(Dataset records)
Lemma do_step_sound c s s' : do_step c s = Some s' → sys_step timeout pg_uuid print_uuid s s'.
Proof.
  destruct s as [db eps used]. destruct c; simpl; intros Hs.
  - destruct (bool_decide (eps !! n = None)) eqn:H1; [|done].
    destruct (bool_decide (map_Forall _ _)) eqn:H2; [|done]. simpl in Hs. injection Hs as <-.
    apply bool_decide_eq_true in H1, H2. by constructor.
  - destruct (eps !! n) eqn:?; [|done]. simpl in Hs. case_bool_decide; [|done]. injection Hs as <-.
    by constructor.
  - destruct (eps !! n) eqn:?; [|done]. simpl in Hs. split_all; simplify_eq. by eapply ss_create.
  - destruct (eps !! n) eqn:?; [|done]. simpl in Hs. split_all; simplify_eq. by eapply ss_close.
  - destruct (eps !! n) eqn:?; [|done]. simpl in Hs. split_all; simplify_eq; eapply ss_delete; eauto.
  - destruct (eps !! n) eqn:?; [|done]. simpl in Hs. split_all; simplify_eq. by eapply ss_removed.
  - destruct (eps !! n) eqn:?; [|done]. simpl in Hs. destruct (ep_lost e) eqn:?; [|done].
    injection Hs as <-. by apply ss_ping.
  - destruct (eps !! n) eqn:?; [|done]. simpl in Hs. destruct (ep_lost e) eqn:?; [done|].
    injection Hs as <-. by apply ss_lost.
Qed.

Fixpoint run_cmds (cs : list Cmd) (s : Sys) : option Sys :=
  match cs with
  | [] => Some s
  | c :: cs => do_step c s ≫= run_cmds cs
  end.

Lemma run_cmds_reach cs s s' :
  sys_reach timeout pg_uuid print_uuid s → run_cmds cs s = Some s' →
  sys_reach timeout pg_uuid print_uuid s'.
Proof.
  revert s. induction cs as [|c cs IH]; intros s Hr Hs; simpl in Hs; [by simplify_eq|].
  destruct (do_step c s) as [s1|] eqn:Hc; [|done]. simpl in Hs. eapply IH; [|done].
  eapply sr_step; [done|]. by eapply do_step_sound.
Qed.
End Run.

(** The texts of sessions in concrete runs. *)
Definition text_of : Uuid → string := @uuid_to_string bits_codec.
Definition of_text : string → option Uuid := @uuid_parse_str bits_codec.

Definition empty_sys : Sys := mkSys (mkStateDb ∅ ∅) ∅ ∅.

◆ Problem to solve ◆
Keeping every character as it is, restate the lines above that run from the line with "by eapply ss_close." through the line with "by eapply ss_removed.", both included, and nothing else.

◆ Task result ◆
  - destruct (eps !! n) eqn:?; [|done]. simpl in Hs. split_all; simplify_eq. by eapply ss_close.
  - destruct (eps !! n) eqn:?; [|done]. simpl in Hs. split_all; simplify_eq; eapply ss_delete; eauto.
  - destruct (eps !! n) eqn:?; [|done]. simpl in Hs. split_all; simplify_eq. by eapply ss_removed.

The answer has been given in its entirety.